(** [int64_t value |= byte << (8 * b)] adds up to the integer. *)
Lemma read_int_le w : forall v b acc, 0 <= b -> 0 <= acc < 2 ^ (8 * b) -> 0 <= v < 256 ^ Z.of_nat w ->
  acc + v * 2 ^ (8 * b) < 2 ^ 63 -> read_int (le_bytes w v) b acc = acc + v * 2 ^ (8 * b).
Proof.
  induction w as [|w IH]; intros v b acc Hb Ha Hv Hs; cbn [le_bytes read_int].
  { change (256 ^ Z.of_nat 0) with 1 in Hv. replace v with 0 by lia. lia. }
  assert (0 <= v mod 256 < 256) as Hm by lia.
  assert (v = 256 * (v / 256) + v mod 256) as Hv' by lia.
  set (p := 2 ^ (8 * b)) in *. assert (0 < p) by (unfold p; lia).
  assert (2 ^ (8 * (b + 1)) = 256 * p) as Hp.
  { unfold p. replace (8 * (b + 1)) with (8 + 8 * b) by lia. by rewrite Z.pow_add_r by lia. }
  assert (v mod 256 * p <= v * p) by (apply Z.mul_le_mono_nonneg_r; lia).
  rewrite to_signed_id; [|lia|rewrite Z.shiftl_mul_pow2 by lia; fold p; lia].
  rewrite lor_add_shifted by (fold p; lia). fold p.
  rewrite IH; rewrite ?Hp; [|lia| |split; [lia|]|].
  - rewrite Hv' at 3. ring.
  - split; [lia|]. apply Z.lt_le_trans with (p + v mod 256 * p); [lia|]. nia.
  - rewrite Nat2Z.inj_succ, Z.pow_succ_r in Hv by lia. apply Z.div_lt_upper_bound; lia.
  - rewrite Hv' in Hs. nia.
Qed.

(** ** Reading past a known prefix *)

Lemma ReadU32_app pre l k : ReadU32 (pre ++ l) (length pre + k) = ReadU32 l k.
Proof.
  unfold ReadU32. by rewrite (read_at_app_off pre l (length pre + k) k),
    (read_at_app_off pre l (length pre + k + 1) (k + 1)),
    (read_at_app_off pre l (length pre + k + 2) (k + 2)),
    (read_at_app_off pre l (length pre + k + 3) (k + 3)) by lia.
Qed.

Lemma slice_app {A} (pre l : list A) k n : slice (pre ++ l) (length pre + k) n = slice l k n.
Proof.
  unfold slice. rewrite length_app.
  destruct (decide (k + n <= length l)%nat); [|by rewrite decide_False by lia].
  rewrite decide_True by lia. f_equal. rewrite drop_app_ge by lia. by rewrite Nat.add_comm, Nat.add_sub.
Qed.

Lemma decode_rtlog_record_app pre l :
  decode_rtlog_record (pre ++ l) (length pre) = decode_rtlog_record l 0.
Proof.
  unfold decode_rtlog_record. simpl.
  rewrite (read_at_app_off pre l (length pre + 10) 10), (read_at_app_off pre l (length pre + 9) 9),
    (read_at_app_off pre l (length pre + 8) 8), (read_at_app_off pre l (length pre + 11) 11) by lia.
  pose proof (slice_app pre l 0) as Hs. pose proof (ReadU32_app pre l 0) as Hr.
  setoid_rewrite Nat.add_0_r in Hs. rewrite Nat.add_0_r in Hr.
  by rewrite Hs, Hr, slice_app, !ReadU32_app.
Qed.

(** ** Real-time log records *)

(** The 16 bytes of a record; [spare] fills the bytes no field uses. *)
Definition record_bytes (spare : Z) (r : RtLogRecord) : list Z :=
  match kind r with
  | kEvent => le_bytes 4 (card_no r) ++ le_bytes 4 (pin r) ++
      [verified r; door_id r; event_type r; in_out_state r] ++ le_bytes 4 (time_second r)
  | kDoorAlarmStatus => alarm_status r ++ dss_status r ++
      [spare; verified r; event_type r; spare] ++ le_bytes 4 (time_second r)
  end.

Definition u32_field (v : Z) : Prop := 0 <= v < 2 ^ 32.

(** A record as the gateway represents one: the fields of the other kind are
    at their defaults, and 255 marks the door status. *)
Definition record_ok (r : RtLogRecord) : Prop :=
  byte_ok (verified r) /\ u32_field (time_second r) /\
  match kind r with
  | kEvent => u32_field (card_no r) /\ u32_field (pin r) /\ alarm_status r = [] /\ dss_status r = [] /\
      byte_ok (door_id r) /\ byte_ok (in_out_state r) /\ byte_ok (event_type r) /\ event_type r <> 255
  | kDoorAlarmStatus => card_no r = 0 /\ pin r = 0 /\ length (alarm_status r) = 4%nat /\
      length (dss_status r) = 4%nat /\ bytes_ok (alarm_status r) /\ bytes_ok (dss_status r) /\
      door_id r = 0 /\ in_out_state r = 0 /\ event_type r = 255
  end.

Lemma length_record_bytes spare r : record_ok r -> length (record_bytes spare r) = 16%nat.
Proof.
  unfold record_ok, record_bytes. intros (_ & _ & H). destruct (kind r); rewrite !length_app, ?length_le_bytes.
  - done.
  - destruct H as (_ & _ & -> & -> & _). done.
Qed.

Lemma record_bytes_ok spare r : byte_ok spare -> record_ok r -> bytes_ok (record_bytes spare r).
Proof.
  unfold record_ok, record_bytes. intros Hs (Hv & _ & H).
  destruct (kind r); destruct H as (?&?&?&?&?&?&?&?);
    repeat (apply Forall_app; split); auto using le_bytes_ok.
  destruct_and?. match goal with H : event_type r = _ |- _ => rewrite H end.
  by repeat (constructor; [done || (unfold byte_ok; lia)|]).
Qed.

Lemma decode_record_bytes spare r post : record_ok r ->
  decode_rtlog_record (record_bytes spare r ++ post) 0 = Ok r.
Proof.
  unfold record_ok, record_bytes. destruct r as [k card p alarm dss ver door ev st t].
  cbn [kind card_no pin alarm_status dss_status verified door_id event_type in_out_state time_second].
  intros (Hv & Ht & H). unfold decode_rtlog_record.
  assert (forall l : list Z, length l = 12%nat -> ReadU32 ((l ++ le_bytes 4 t) ++ post) (0 + 12) = Ok t) as HT.
  { intros l Hl. rewrite <- app_assoc, <- Hl, Nat.add_comm, ReadU32_app. by apply ReadU32_le. }
  destruct k.
  - destruct H as (Hc & Hp & -> & -> & Hd & Hst & Hev & Hne).
    rewrite (app_assoc (le_bytes 4 card)), (app_assoc (_ ++ _)), HT by done.
    rewrite <- !app_assoc, (ReadU32_le card) by done.
    assert (ReadU32 (le_bytes 4 card ++ le_bytes 4 p ++ [ver; door; ev; st] ++ le_bytes 4 t ++ post) (0 + 4) = Ok p) as ->.
    { change (0 + 4)%nat with (length (le_bytes 4 card) + 0)%nat. rewrite ReadU32_app. by apply ReadU32_le. }
    simpl. by rewrite (proj2 (Z.eqb_neq ev 255)).
  - destruct H as (-> & -> & Ha & Hd & _ & _ & -> & -> & ->).
    rewrite (app_assoc alarm), (app_assoc (_ ++ _)).
    rewrite HT by (rewrite !length_app, Ha, Hd; done). rewrite <- !app_assoc.
    destruct alarm as [|a0 [|a1 [|a2 [|a3 [|]]]]]; try done.
    destruct dss as [|d0 [|d1 [|d2 [|d3 [|]]]]]; done.
Qed.

Lemma rtlog_records_bytes spare rs : forall pre, Forall record_ok rs ->
  rtlog_records (pre ++ concat (map (record_bytes spare) rs)) (length pre) (length rs) = Ok rs.
Proof.
  induction rs as [|r rs IH]; intros pre H; [done|]. inversion H as [|? ? Hr Hrs]; subst. cbn [length rtlog_records map concat].
  rewrite decode_rtlog_record_app, decode_record_bytes by done. cbn [mbind res_bind].
  rewrite (app_assoc pre).
  replace (length pre + 16)%nat with (length (pre ++ record_bytes spare r))
    by (rewrite length_app, length_record_bytes by done; lia).
  by rewrite IH.
Qed.

Lemma length_records spare rs : Forall record_ok rs ->
  length (concat (map (record_bytes spare) rs)) = (16 * length rs)%nat.
Proof.
  induction 1 as [|r rs Hr Hrs IH]; [done|]. simpl. rewrite length_app, length_record_bytes, IH by done. lia.
Qed.

(** ** Data tables *)

(** The bytes of one value of a field: its size, then the integer in as many
    bytes as the panel likes, or the text. *)
Inductive encodes (f : DataTableField) : FieldValue -> list Z -> Prop :=
| encodes_int v w : field_type f = 105 \/ field_type f = 76 -> (w <= 8)%nat ->
    0 <= v < 256 ^ Z.of_nat w -> v < 2 ^ 63 -> encodes f (FInt v) (Z.of_nat w :: le_bytes w v)
| encodes_text t : field_type f = 115 -> (length t <= 255)%nat -> bytes_ok t ->
    encodes f (FText t) (Z.of_nat (length t) :: t).

(** One record: a value per returned field, one after the other. *)
Inductive row_encodes : list DataTableField -> list FieldValue -> list Z -> Prop :=
| row_nil : row_encodes [] [] []
| row_cons f fs v vs b bs : encodes f v b -> row_encodes fs vs bs ->
    row_encodes (f :: fs) (v :: vs) (b ++ bs).

(** The JSON object of a record, field names that repeat included. *)
Definition row_record (fs : list DataTableField) (vs : list FieldValue) (record : gmap (list Z) FieldValue)
  : gmap (list Z) FieldValue :=
  foldl (fun r '(f, v) => <[field_name f := v]> r) record (zip fs vs).

Lemma encodes_ok f v b : encodes f v b -> bytes_ok b /\ b <> [].
Proof.
  destruct 1; (split; [|done]); constructor; unfold byte_ok; auto using le_bytes_ok; lia.
Qed.

Lemma row_encodes_ok fs vs b : row_encodes fs vs b -> bytes_ok b /\ (length fs <= length b)%nat.
Proof.
  induction 1 as [|f fs v vs b bs Hb _ [IH1 IH2]]; [done|]. destruct (encodes_ok _ _ _ Hb) as [H1 H2].
  split; [by apply Forall_app|]. rewrite length_app. destruct b; [done|]. simpl. lia.
Qed.

Lemma decode_value_encoded f v b pre post : encodes f v b ->
  decode_value f (pre ++ b ++ post) (length pre) = Ok (Some (v, (length pre + length b)%nat)).
Proof.
  intros H. unfold decode_value. rewrite !length_app.
  destruct (encodes_ok _ _ _ H) as [_ Hne].
  rewrite (proj2 (Nat.leb_gt _ _)) by (destruct b; [done|simpl; lia]).
  assert (forall n t, b = Z.of_nat n :: t -> length t = n ->
    read_at (pre ++ b ++ post) (length pre) = Ok (Z.of_nat n) /\
    slice (pre ++ b ++ post) (S (length pre)) n = Ok t /\ length b = S n) as Hb.
  { intros n t -> <-. split_and!; [|rewrite <- (Nat.add_1_r (length pre)), slice_app|done].
    - rewrite (read_at_app_off _ _ _ 0) by lia. done.
    - rewrite slice_ok by (simpl; rewrite length_app; lia). simpl.
      by rewrite drop_0, take_app_le, take_ge by lia. }
  destruct H as [v w Ht Hw Hv Hs|t Ht Hl Hok].
  - destruct (Hb w _ eq_refl (length_le_bytes w v)) as (-> & Hsl & Hlb). cbn [mbind res_bind].
    rewrite Nat2Z.id, Hsl, Hlb, (proj2 (Nat.ltb_ge _ _)) by lia. cbn [mbind res_bind].
    assert ((field_type f =? 105) || (field_type f =? 76) = true) as -> by (destruct Ht as [-> | ->]; done).
    rewrite (proj2 (Nat.ltb_ge _ _)) by lia. rewrite (read_int_le w v 0 0) by lia.
    do 3 f_equal; [f_equal; lia|lia].
  - destruct (Hb (length t) t eq_refl eq_refl) as (-> & Hsl & Hlb). cbn [mbind res_bind].
    rewrite Nat2Z.id, Hsl, Hlb, (proj2 (Nat.ltb_ge _ _)) by lia. cbn [mbind res_bind].
    rewrite Ht. simpl. do 3 f_equal. lia.
Qed.

Lemma decode_record_encoded fs vs b : row_encodes fs vs b -> forall pre post record,
  decode_record fs (pre ++ b ++ post) (length pre) record =
  Ok (Some (row_record fs vs record, (length pre + length b)%nat)).
Proof.
  induction 1 as [|f fs v vs b bs Hb _ IH]; intros pre post record; cbn [decode_record].
  { simpl. by rewrite Nat.add_0_r. }
  rewrite <- app_assoc, (decode_value_encoded f v b) by done. cbn [mbind res_bind].
  rewrite (app_assoc pre), <- length_app, IH. do 3 f_equal. rewrite !length_app. lia.
Qed.

Lemma decode_records_encoded fs rows chunks : Forall2 (row_encodes fs) rows chunks -> fs <> [] ->
  forall fuel pre, (length (concat chunks) <= fuel)%nat ->
  decode_records fuel fs (pre ++ concat chunks) (length pre) =
  Ok (Some (map (fun row => row_record fs row ∅) rows)).
Proof.
  intros H Hfs. induction H as [|row b rows chunks Hb _ IH]; intros fuel pre Hf; cbn [concat map] in *.
  { destruct fuel; simpl; by rewrite app_nil_r, (proj2 (Nat.leb_le _ _)) by lia. }
  destruct (row_encodes_ok _ _ _ Hb) as [_ Hlen]. destruct fs as [|f fs]; [done|]. simpl in Hlen.
  rewrite length_app in Hf. destruct fuel as [|fuel]; [lia|]. cbn [decode_records].
  rewrite (proj2 (Nat.leb_gt _ _)) by (rewrite !length_app; lia).
  rewrite (decode_record_encoded _ _ _ Hb). cbn [mbind res_bind].
  rewrite (app_assoc pre), <- length_app, IH by lia. done.
Qed.

Lemma rows_bytes_ok fs rows chunks : Forall2 (row_encodes fs) rows chunks -> bytes_ok (concat chunks).
Proof.
  induction 1 as [|row b rows chunks Hb _ IH]; simpl; [done|]. apply Forall_app. split; [|done].
  by apply (row_encodes_ok _ _ _ Hb).
Qed.

(** ** Key/value text *)

Definition pair_text (kv : list Z * list Z) : list Z := kv.1 ++ 61 :: kv.2.

Definition pair_ok (kv : list Z * list Z) : Prop :=
  kv.1 <> [] /\ Forall (fun c => wordChar c = true) kv.1 /\
  kv.2 <> [] /\ Forall (fun c => valueChar c = true) kv.2.

(** One turn of the scanner on a pair that ends at a comma or at the end. *)
Lemma scan_pair fuel kv next : pair_ok kv -> next = [] \/ (exists rest, next = 44 :: rest) ->
  scan_pairs (S fuel) (pair_text kv ++ next) = kv :: scan_pairs fuel next.
Proof.
  intros (Hk & Hkw & Hv & Hvw) Hnext. destruct kv as [key value]. unfold pair_text. simpl in *.
  rewrite <- app_assoc. simpl. destruct key as [|k key]; [done|]. cbn [app scan_pairs].
  rewrite app_comm_cons, span_while_app; [|done|by intros; simplify_eq].
  rewrite span_while_app; [|done|].
  - destruct value; [done|]. done.
  - intros b c' ->. by destruct Hnext as [|[rest ?]]; simplify_eq.
Qed.

Lemma scan_join pairs : Forall pair_ok pairs -> forall fuel,
  (length (join_names (map pair_text pairs)) <= fuel)%nat ->
  scan_pairs fuel (join_names (map pair_text pairs)) = pairs.
Proof.
  induction 1 as [|kv pairs Hkv _ IH]; intros fuel Hf; [by destruct fuel|].
  assert (1 <= length (pair_text kv))%nat by (unfold pair_text; rewrite length_app; simpl; lia).
  destruct pairs as [|kv' pairs]; cbn [map join_names] in *.
  - destruct fuel as [|fuel]; [lia|]. rewrite <- (app_nil_r (pair_text kv)), scan_pair by auto.
    by destruct fuel.
  - rewrite length_app in Hf. cbn [length] in Hf. destruct fuel as [|[|fuel]]; [lia|lia|].
    rewrite scan_pair by eauto. f_equal. cbn [scan_pairs span_while]. apply IH. cbn [map join_names]. lia.
Qed.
+ + + + + + +
§ Assignment: Only lines with the word "constructor" are wanted. Find and copy them from the records above.

§ Result of the task:
  by repeat (constructor; [done || (unfold byte_ok; lia)|]).
  destruct 1; (split; [|done]); constructor; unfold byte_ok; auto using le_bytes_ok; lia.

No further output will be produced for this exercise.